Dataset entries:
(** C3 (as amended).  The TX phase accumulator is a local of one
    iteration: whatever the device does, every completed iteration starts
    it at [1 / sample_rate] and hands the synthesizer the same times, slot
    [k] of the block getting [(k + 1) / sample_rate].  Within a block the
    time advances by exactly [1 / sample_rate] per sample and is strictly
    increasing. *)
Theorem tx_phase_per_block (e : init_env) (cycles : list cycle_env) :
  synth_times (result_trace (main e cycles))
  = replicate (result_cycles (main e cycles))
              (block_times buffer_size (fs_hz txcfg))
  /\ phase_continuous (fs_hz txcfg) (block_times buffer_size (fs_hz txcfg))
  /\ (forall j k : nat, (j < k < buffer_size)%nat ->
        (nth j (block_times buffer_size (fs_hz txcfg)) 0
         < nth k (block_times buffer_size (fs_hz txcfg)) 0)%R)
  /\ nth 0 (block_times buffer_size (fs_hz txcfg)) 0%R
     = (1 / IZR (fs_hz txcfg))%R.
Proof.
  split; [apply main_synth_times|].
  split; [apply block_times_continuous|].
  split; [intros j k Hjk; apply block_times_increasing;
          [rewrite tx_fs_hz_value; lia | exact Hjk]|].
  rewrite block_times_nth by apply buffer_size_pos.
  simpl. unfold Rdiv. ring.
Qed.

(** C3 as the document words it fails after two iterations: the time of
    the first sample of the second block is not the time of the last sample
    of the first block plus one step. *)
Lemma tx_phase_restarts :
  ~ phase_continuous (fs_hz txcfg)
      (concat (synth_times
                 (result_trace (main env_ok [cycle_ok; cycle_ok])))).
Proof.
  rewrite main_synth_times.
  change (result_cycles (main env_ok [cycle_ok; cycle_ok])) with 2%nat.
  apply block_times_restart.
  - rewrite tx_fs_hz_value. lia.
  - apply buffer_size_pos.
Qed.

(** ** The synthesized sample *)

Section Quantize.

Local Open Scope R_scope.

Lemma Int_part_bounds (x : R) (b : Z) :
  0 <= x <= IZR b -> (0 <= Int_part x <= b)%Z.
Proof.
  intros [Hx0 Hxb]. destruct (base_Int_part x) as [Hle Hgt].
  split.
  - assert (H : IZR (-1) < IZR (Int_part x)) by (simpl; lra).
    apply lt_IZR in H. lia.
  - apply le_IZR. lra.
Qed.

Lemma Rtrunc_bounds (x : R) (b : Z) :
  - IZR b <= x <= IZR b -> (- b <= Rtrunc x <= b)%Z.
Proof.
  intros [Hlo Hhi]. unfold Rtrunc.
  destruct (Rle_dec 0 x) as [Hx|Hx].
  - destruct (Int_part_bounds x b) as [H0 Hb]; [lra | lia].
  - destruct (Int_part_bounds (- x) b) as [H0 Hb]; [lra | lia].
Qed.

Lemma wrap16_small (z : Z) :
  (-32768 <= z <= 32767)%Z -> wrap16 z = z.
Proof. intros Hz. unfold wrap16. rewrite Z.mod_small; lia. Qed.

Lemma two_tone_I_bound (f1 f2 t : R) :
  - IZR 256 <= two_tone_I 128 f1 f2 t <= IZR 256.
Proof.
  unfold two_tone_I.
  pose proof (COS_bound (2 * PI * f1 * t)).
  pose proof (COS_bound (2 * PI * f2 * t)). lra.
Qed.

Lemma two_tone_Q_bound (f1 f2 t : R) :
  - IZR 256 <= two_tone_Q 128 f1 f2 t <= IZR 256.
Proof.
  unfold two_tone_Q.
  pose proof (SIN_bound (2 * PI * f1 * t)).
  pose proof (SIN_bound (2 * PI * f2 * t)). lra.
Qed.

(** The conversion of a [double] to an integer drops the fraction. *)
Lemma Rtrunc_quantized (x : R) : quantized x (Rtrunc x).
Proof.
  unfold quantized, Rtrunc.
  destruct (Rle_dec 0 x) as [Hx|Hx].
  - destruct (base_Int_part x) as [Hle Hgt]. split; intros H; [lra|].
    assert (H0 : (0 <= Int_part x)%Z).
    { assert (Hlt : IZR (-1) < IZR (Int_part x)) by (simpl; lra).
      apply lt_IZR in Hlt. lia. }
    apply IZR_le in H0. lra.
  - destruct (base_Int_part (- x)) as [Hle Hgt]. rewrite opp_IZR.
    split; intros H; lra.
Qed.

Lemma to_short_exact (x : R) :
  - IZR 256 <= x <= IZR 256 ->
  to_short x = Rtrunc x /\ (-256 <= to_short x <= 256)%Z.
Proof.
  intros Hx. pose proof (Rtrunc_bounds x 256 Hx) as Hb.
  unfold to_short. rewrite wrap16_small by lia. split; [reflexivity | lia].
Qed.

End Quantize.

(** The angular frequencies as the program holds them: the narrowing to
    [float] moves [2 pi 8000000 = 50265482.457...] to the nearest multiple
    of 4 and [2 pi 4000000 = 25132741.228...] to the nearest multiple
    of 2. *)
Lemma angular_frequency_values :
  angular_frequency FREQ1 = 50265484%Q /\
  angular_frequency FREQ2 = 25132742%Q.
Proof. split; vm_compute; reflexivity. Qed.

Lemma freq1_value : freq1 = 50265484%R.
Proof.
  unfold freq1. rewrite (proj1 angular_frequency_values).
  unfold Q2R. cbn [Qnum Qden]. lra.
Qed.

Lemma freq2_value : freq2 = 25132742%R.
Proof.
  unfold freq2. rewrite (proj2 angular_frequency_values).
  unfold Q2R. cbn [Qnum Qden]. lra.
Qed.

Lemma tone1_hz_angle (t : R) : (2 * PI * tone1_hz * t = freq1 * t)%R.
Proof. unfold tone1_hz. pose proof PI_RGT_0. field. lra. Qed.

Lemma tone2_hz_angle (t : R) : (2 * PI * tone2_hz * t = freq2 * t)%R.
Proof. unfold tone2_hz. pose proof PI_RGT_0. field. lra. Qed.

Lemma synth_sample_two_tone (t : R) :
  synth_sample t
  = (to_short (two_tone_I ampl tone1_hz tone2_hz t),
     to_short (two_tone_Q ampl tone1_hz tone2_hz t)).
Proof.
  unfold synth_sample, two_tone_I, two_tone_Q.
  rewrite !tone1_hz_angle, !tone2_hz_angle. reflexivity.
Qed.

(** C4.  For every time [t] the synthesizer gives
    [I = A cos (2 pi f1 t) + A cos (2 pi f2 t)] and
    [Q = A sin (2 pi f1 t) + A sin (2 pi f2 t)] quantized to a signed 16-bit
    integer, with the fixed amplitude [A = 128] and the fixed frequencies
    [f1] and [f2] for which [2 pi f1 = 50265484] and [2 pi f2 = 25132742]
    (the [float] values of [freq1] and [freq2]).  The quantization drops
    the fraction and never wraps, the value staying within 256 of zero.
    Every slot of an outgoing block holds the sample synthesized at the
    time of that slot. *)
Theorem two_tone_synthesis (t : R) :
  ampl = 128%R
  /\ (2 * PI * tone1_hz = 50265484)%R
  /\ (2 * PI * tone2_hz = 25132742)%R
  /\ quantized (two_tone_I ampl tone1_hz tone2_hz t) (fst (synth_sample t))
  /\ quantized (two_tone_Q ampl tone1_hz tone2_hz t) (snd (synth_sample t))
  /\ -256 <= fst (synth_sample t) <= 256
  /\ -256 <= snd (synth_sample t) <= 256
  /\ forall (fs : Z) (slots : list sample) (i : R),
       map snd (tx_loop fs slots i)
       = map synth_sample (map fst (tx_loop fs slots i)).
Proof.
  destruct (to_short_exact _ (two_tone_I_bound tone1_hz tone2_hz t))
    as [HI HIr].
  destruct (to_short_exact _ (two_tone_Q_bound tone1_hz tone2_hz t))
    as [HQ HQr].
  split; [reflexivity|].
  split; [rewrite <- freq1_value; unfold tone1_hz;
          pose proof PI_RGT_0; field; lra|].
  split; [rewrite <- freq2_value; unfold tone2_hz;
          pose proof PI_RGT_0; field; lra|].
  rewrite synth_sample_two_tone. cbn [fst snd]. unfold ampl.
  split; [rewrite HI; apply Rtrunc_quantized|].
  split; [rewrite HQ; apply Rtrunc_quantized|].
  split; [lia|]. split; [lia|].
  apply tx_loop_samples.
Qed.

(** ** The sample counters *)

Section Counters.

Variable bs n : nat.
Variable pl : fftw_plan.
Variables rxc txc : stream_cfg.
Variable e : init_env.
Hypothesis Hrx : 0 < rx_sample_size e.
Hypothesis Htx : 0 < tx_sample_size e.

Lemma samples_moved_nonneg (ret : cycle_env -> Z) (ssz : Z)
    (cycles : list cycle_env) :
  0 <= samples_moved ret ssz cycles.
Proof. induction cycles as [|c rest IH]; simpl; lia. Qed.

(** A successful transfer can only add to a counter that has room. *)
Lemma count_grows (total nbytes ssz room : Z) :
  0 < ssz -> 0 <= nbytes -> 0 <= total -> 0 <= room ->
  total + (Z.max 0 (Z.quot nbytes ssz) + room) < 2 ^ 64 ->
  count total nbytes ssz = total + Z.quot nbytes ssz /\
  total <= count total nbytes ssz /\
  count total nbytes ssz + room < 2 ^ 64.
Proof.
  intros Hssz Hn Ht Hroom Hfit.
  assert (Hq : 0 <= Z.quot nbytes ssz) by (apply Z.quot_pos; lia).
  unfold count, wrap_size_t.
  rewrite Z.mod_small by lia. lia.
Qed.

Lemma run_statuses_monotone (cycles : list cycle_env) (k : nat)
    (l : locals) (w : world) :
  0 <= nrx l -> 0 <= ntx l ->
  nrx l + samples_moved refill_ret (rx_sample_size e) cycles < 2 ^ 64 ->
  ntx l + samples_moved push_ret (tx_sample_size e) cycles < 2 ^ 64 ->
  exists totals : list (Z * Z),
    statuses (result_trace (streaming bs n pl rxc txc e cycles k l w))
    = statuses (trace w) ++ totals /\
    non_decreasing (nrx l) (map fst totals) /\
    non_decreasing (ntx l) (map snd totals).
Proof.
  apply (streaming_cases bs n pl rxc txc e
           (fun cycles k l w r =>
              0 <= nrx l -> 0 <= ntx l ->
              nrx l + samples_moved refill_ret (rx_sample_size e) cycles
                < 2 ^ 64 ->
              ntx l + samples_moved push_ret (tx_sample_size e) cycles
                < 2 ^ 64 ->
              exists totals : list (Z * Z),
                statuses (result_trace r) = statuses (trace w) ++ totals /\
                non_decreasing (nrx l) (map fst totals) /\
                non_decreasing (ntx l) (map snd totals)));
    clear cycles k l w.
  - intros cycles k l w _ _ _ _ _. exists []. simpl.
    split; [|split; exact I]. rewrite statuses_app. f_equal.
    apply (setup_events_silent (closing_events ++ releases w ++ [Exit 0])).
    apply shutdown_tail_silent. reflexivity.
  - intros k l w _ _ _ _ _. exists []. simpl.
    split; [|split; exact I]. rewrite app_nil_r. reflexivity.
  - intros c rest k l w _ _ _ _ _ _. exists []. simpl.
    split; [|split; exact I]. rewrite statuses_app. f_equal.
    apply (setup_events_silent ([] ++ releases w ++ [Exit 0])).
    apply shutdown_tail_silent. reflexivity.
  - intros c rest k l w _ _ _ _ _ _ _. exists []. simpl.
    split; [|split; exact I]. rewrite statuses_app. simpl. f_equal.
    apply (setup_events_silent (releases w ++ [Exit 0])).
    apply (shutdown_tail_silent [] w). reflexivity.
  - intros c rest k l w _ _ _ _ _ _ _ _. exists []. simpl.
    split; [|split; exact I]. rewrite statuses_app. reflexivity.
  - intros c rest k l w r _ Hp Hr _ _ IH Hn0 Ht0 Hnfit Htfit.
    cbn [samples_moved fold_right] in Hnfit, Htfit.
    fold (samples_moved refill_ret (rx_sample_size e) rest) in Hnfit.
    fold (samples_moved push_ret (tx_sample_size e) rest) in Htfit.
    destruct (count_grows (nrx l) (refill_ret c) (rx_sample_size e)
                (samples_moved refill_ret (rx_sample_size e) rest))
      as (_ & Hnle & Hnroom);
      try assumption; try apply samples_moved_nonneg.
    destruct (count_grows (ntx l) (push_ret c) (tx_sample_size e)
                (samples_moved push_ret (tx_sample_size e) rest))
      as (_ & Htle & Htroom);
      try assumption; try apply samples_moved_nonneg.
    destruct IH as (totals & Hst & Hnmono & Htmono);
      cbn [next_locals nrx ntx]; try assumption; try lia.
    exists ((nrx (next_locals bs n pl txc e c l),
             ntx (next_locals bs n pl txc e c l)) :: totals).
    split; [|split].
    + rewrite Hst. simpl trace. rewrite statuses_app, <- app_assoc.
      reflexivity.
    + cbn [map fst non_decreasing]. split; [exact Hnle | exact Hnmono].
    + cbn [map snd non_decreasing]. split; [exact Htle | exact Htmono].
Qed.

__Assignment__
Using the entries above, output exactly the lines between the line holding "Lemma wrap16_small (z" and the line holding "- IZR 256 <= x <= IZR 256 ->", end lines included, and nothing more.

__Output of the task__
Lemma wrap16_small (z : Z) :
  (-32768 <= z <= 32767)%Z -> wrap16 z = z.
Proof. intros Hz. unfold wrap16. rewrite Z.mod_small; lia. Qed.

Lemma two_tone_I_bound (f1 f2 t : R) :
  - IZR 256 <= two_tone_I 128 f1 f2 t <= IZR 256.
Proof.
  unfold two_tone_I.
  pose proof (COS_bound (2 * PI * f1 * t)).
  pose proof (COS_bound (2 * PI * f2 * t)). lra.
Qed.

Lemma two_tone_Q_bound (f1 f2 t : R) :
  - IZR 256 <= two_tone_Q 128 f1 f2 t <= IZR 256.
Proof.
  unfold two_tone_Q.
  pose proof (SIN_bound (2 * PI * f1 * t)).
  pose proof (SIN_bound (2 * PI * f2 * t)). lra.
Qed.

(** The conversion of a [double] to an integer drops the fraction. *)
Lemma Rtrunc_quantized (x : R) : quantized x (Rtrunc x).
Proof.
  unfold quantized, Rtrunc.
  destruct (Rle_dec 0 x) as [Hx|Hx].
  - destruct (base_Int_part x) as [Hle Hgt]. split; intros H; [lra|].
    assert (H0 : (0 <= Int_part x)%Z).
    { assert (Hlt : IZR (-1) < IZR (Int_part x)) by (simpl; lra).
      apply lt_IZR in Hlt. lia. }
    apply IZR_le in H0. lra.
  - destruct (base_Int_part (- x)) as [Hle Hgt]. rewrite opp_IZR.
    split; intros H; lra.
Qed.

Lemma to_short_exact (x : R) :
  - IZR 256 <= x <= IZR 256 ->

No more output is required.